Many displaced and adrift as Makoko Waterfront is demolished (Video and Photos)

Young boy sitting on a raft, demolished part of his home. He has been there for days since his home on the Makoko Waterfront was destroyed on Monday. Scroll down to see the video.

Hundreds of residents are living adrift after their homes on the Makoko waterfront were destroyed by order of the Lagos state government.

With nowhere else to go, the residents still live on remains of their now demolished homes, some sleep on wooden floors held up on stilts above water and others live off their boats.

Community leaders say as more homes are taken apart, thousands more will be displaced. Ewajene Osowo, a community leader in the fishing community, says displacing the residents will only create more problems in society.

“When you displace about 300,000 people and your son or daughter is being harassed on the Third Mainland Bridge, you won’t think something is wrong?” the community leader asked.

The Aronsu’s have lived on the Makoko Waterfront all their lives. (Scroll down to see the video and hear their story)

With nowhere to go, the Aronsu’s continue to live on the remains of their home above water. They have only tarps for shelter at night.

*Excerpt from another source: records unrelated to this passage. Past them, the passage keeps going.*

(** C9: no eligible model scores above the one served, and of those that score as high it is the first; the runner-up is
    the best of the others in the same way, and there is none exactly when there is no other; every eligible model is scored. *)
Theorem cluster_serves_best (b : Bundle) (c : Config) (e : Embedder) (av : gset string) (s : Scorer) (req : PolicyRequest) (d : Decision.t)
    (HN : NewScorer b c e av = Ok s) (HR : Route s req = Ok d) :
  exists md, d.(Decision.Metadata) = Some md /\
    let pool := md.(Metadata.CandidateModels) in
    let scores := md.(Metadata.CandidateScores) in
    eligible_pool s req.(turn) = Ok pool /\
    (forall x, x ∈ pool -> is_Some (scores !! x)) /\
    first_best scores pool d.(Decision.Model) md.(Metadata.ChosenScore) /\
    let others := List.filter (fun x => negb (String.eqb x d.(Decision.Model))) pool in
    (others = [] /\ md.(Metadata.PairedModel) = "" \/ first_best scores others md.(Metadata.PairedModel) md.(Metadata.PairedScore)).
Proof.
  pose proof (NewScorer_wf b c e av s HN) as W. clear HN.
  apply Route_decided in HR as (vec & pool & sh & m & score & chosen & _ & P & S & A & N & L & ->).
  apply lookup_chosen in L as [_ <-]. unfold cluster_decision. destruct (runnerUp sh.1 pool (Entry.Model chosen)) as [paired ps] eqn:R.
  eexists. split; [reflexivity|]. cbn zeta. cbn [Metadata.CandidateModels Metadata.CandidateScores Metadata.ChosenScore Decision.Model Metadata.PairedModel Metadata.PairedScore].
  split; [exact P|].
  assert (Rs := fun x => restricted sh.1 pool x). split.
  { intros x Hx. rewrite Rs by exact Hx. apply (scored_dom s req _ _ sh x (tops_nonempty s vec W) S). exact Hx. }
  split; [apply (first_best_ext sh.1); [intros x Hx; symmetry; exact (Rs x Hx)|exact (argmax_best _ _ _ _ A N)]|].
  unfold runnerUp in R. set (others := List.filter _ pool) in *.
  assert (Sub : forall x, x ∈ others -> x ∈ pool) by (intros x Hx; apply list_elem_of_In in Hx; apply filter_In in Hx as [Hx _]; apply list_elem_of_In, Hx).
  pose proof (best_of_spec sh.1 others) as B. destruct (best_of sh.1 others) as [[q v]|]; cbn in R; injection R as <- <-.
  - right. apply (first_best_ext sh.1); [intros x Hx; symmetry; exact (Rs x (Sub x Hx))|exact B].
  - left. split; [|reflexivity]. destruct others as [|x rest]; [reflexivity|]. exfalso.
    assert (X : x ∈ x :: rest) by (apply elem_of_cons; auto). pose proof (proj2 (scored_dom s req _ _ sh x (tops_nonempty s vec W) S) (Sub x X)) as [v Y].
    rewrite (B x X) in Y. discriminate.
Qed.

The state government ordered that demolition begin on the waterfront on Monday after the 72-hour quit notice given to the nearly 300,000 residents in the community lapsed.

The notice cited the need to “protect lives and property” as well as create “legitimate economic opportunities on the waterfront” as major reasons for the evacuation. The state government is also eager to “beautify the Lagos coastline”.

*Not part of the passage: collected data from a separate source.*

Definition thresholdFor (cid : Z) : f32 := default cfg.(DefaultThreshold) (cfg.(PerClusterThreshold) !! cid).
(** The LRU of an installation's buckets, made on demand. *)
Definition installation_cache (i : string) (create : bool) (s : State) : State * option nat :=
  let '(found, insts) := lru_Get i s.(installations) in
  let s := with_installations insts s in
  match found with
  | Some r => (s, Some r)
  | None =>
      if negb create then (s, None)
      else match lru_New cfg.(MaxBucketsPerInstallation) with
           | None => (s, None)
           | Some buckets =>
               let '(s, r) := alloc s in
               let s := with_cache r buckets s in
               (with_installations (lru_Add i r s.(installations)) s, Some r)
           end
  end.
(** [bucket], which runs under the cache's lock. *)
Definition bucket (i : string) (key : bucketKey) (create : bool) (s : State) : State * option nat :=
  let '(s, ic) := installation_cache i create s in
  match ic with
  | None => (s, None)
  | Some r =>
      match s.(caches) !! r with
      | None => (s, None)
      | Some buckets =>
          let '(found, buckets) := lru_Get key buckets in
          let s := with_cache r buckets s in
          match found with
          | Some b => (s, Some b)
          | None =>
              if negb create then (s, None)
              else match lru_New cfg.(BucketSize) with
                   | None => (s, None)
                   | Some l =>
                       let '(s, b) := alloc s in
                       let s := with_bucket b l s in
                       (with_cache r (lru_Add key b buckets) s, Some b)
                   end
          end
      end
  end.
(** The operations on a bucket, each under the lock of the LRU. *)
Definition bucket_Keys (b : nat) (s : State) : State * list entryKey :=
  (s, match s.(lrus) !! b with Some l => lru_Keys l | None => [] end).
Definition bucket_Get (b : nat) (k : entryKey) (s : State) : State * option entry :=
  match s.(lrus) !! b with
  | Some l => let '(e, l) := lru_Get k l in (with_bucket b l s, e)
  | None => (s, None)
  end.
Definition bucket_Remove (b : nat) (k : entryKey) (s : State) : State * unit :=
  match s.(lrus) !! b with Some l => (with_bucket b (lru_Remove k l) s, tt) | None => (s, tt) end.
Definition bucket_Add (b : nat) (k : entryKey) (e : entry) (s : State) : State * unit :=
  match s.(lrus) !! b with Some l => (with_bucket b (lru_Add k e l) s, tt) | None => (s, tt) end.
Definition now (s : State) : State * Z := (s, s.(clock)).

(** The walk over the keys of a bucket; [rest] goes on with the next cluster. *)
Fixpoint scan (emb : list f32) (now : Z) (threshold : f32) (b : nat) (ks : list entryKey) (rest : prog State (option CachedResponse)) :
    prog State (option CachedResponse) :=
  match ks with
  | [] => rest
  | k :: ks =>
      Act (bucket_Get b k) (fun found =>
        match found with
        | None => scan emb now threshold b ks rest
        | Some e =>
            if cfg.(TTL) <? now - e.(storedAt) then Act (bucket_Remove b k) (fun _ => scan emb now threshold b ks rest)
            else if f_ge (cosine emb e.(embedding)) threshold then Ret (Some e.(response))
            else scan emb now threshold b ks rest
        end)
  end.
Fixpoint over_clusters (i fmt : string) (emb : list f32) (version : string) (hash : Z) (now : Z) (cids : list Z) : prog State (option CachedResponse) :=
  match cids with
  | [] => Ret None
  | cid :: rest =>
      let next := over_clusters i fmt emb version hash now rest in
      Act (bucket i {| format := fmt; clusterID := cid; clusterVersion := version; knobsHash := hash |} false) (fun b =>
        match b with
        | None => next
        | Some b => Act (bucket_Keys b) (fun ks => scan emb now (thresholdFor cid) b ks next)
        end)
  end.
Definition Lookup (i fmt : string) (emb : list f32) (cids : list Z) (version : string) (hash : Z) : prog State (option CachedResponse) :=
  if bool_decide (emb = []) || bool_decide (cids = []) then Ret None
  else Act now (fun t => over_clusters i fmt emb version hash t cids).
Definition Store (i fmt : string) (emb : list f32) (cid : Z) (resp : CachedResponse) (version : string) (hash : Z) : prog State unit :=
  if bool_decide (emb = []) then Ret tt
  else if cfg.(MaxBodyBytes) <? Z.of_nat (String.length resp.(Body)) then Ret tt
  else
    Act (bucket i {| format := fmt; clusterID := cid; clusterVersion := version; knobsHash := hash |} true) (fun b =>
      match b with
      | None => Ret tt
      | Some b => Act now (fun t =>
          Act (bucket_Add b (entryKeyFor emb) {| embedding := emb; response := resp; storedAt := t |}) (fun _ => Ret tt))
      end).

Olusegun Oniru, commissioner for waterfront in Lagos told reporters that the government’s utmost concern is the averting disaster and removing the eyesore of shanties.

“A lot of people, tourists use the Third Mainland bridge in Lagos and part of what they see is the Makoko slum,” Oniru told reporters.

Cleaning up Lagos’ less than pristine image is not the only reason the Waterfront commissioner gave for the demolition of the waterfront slum.

He said as the community increases, more people build close to the power line and that constitutes a grave danger.

More families with no where to go, remain on the waterfront

However, community leaders say they are willing to move 50 meters back from the power line and have called on the Lagos state government to invest in making Makoko a true fishing village in Lagos.

Chief Francis Agoyon, head of the Baales in Makoko, who spoke to Pilot Africa argues that the community has been around since the 1890s and livelihoods will be disrupted if the government insists on its demolition mission.

Another community leader, Hagbe Emmanuel, who is a frontman for the Egun community in Makoko, decried the government’s handling of the matter.

Emmanuel told Pilot Africa that the government should have provided some alternative, instead of pushing them out with nowhere to go.

The same sentiment was expressed by Mr. Agbodemu Ishola Musbau, the spokesman for the Lagos Marginalised Community Forum, who said the issue of displacement without an alternative only causes more trouble.

“When you destroy one slum, without giving the people an alternative, you create two more because people must live. They must find somewhere to go,” Musbau said.

Community leaders say some residents have taken to sleeping on their boats at night

He also warned that the demolition of the slum and displacement of thousands will only create social vices in Lagos.

Oniru argues that it is not the responsibility of the government to provide alternative dwelling.

He said no one is meant to live on the Makoko waterfront.

“It is no one’s fixed address,” the commissioner said. “All those people came from somewhere and started building on the waterfront, they can just as easily go back to where they came from.”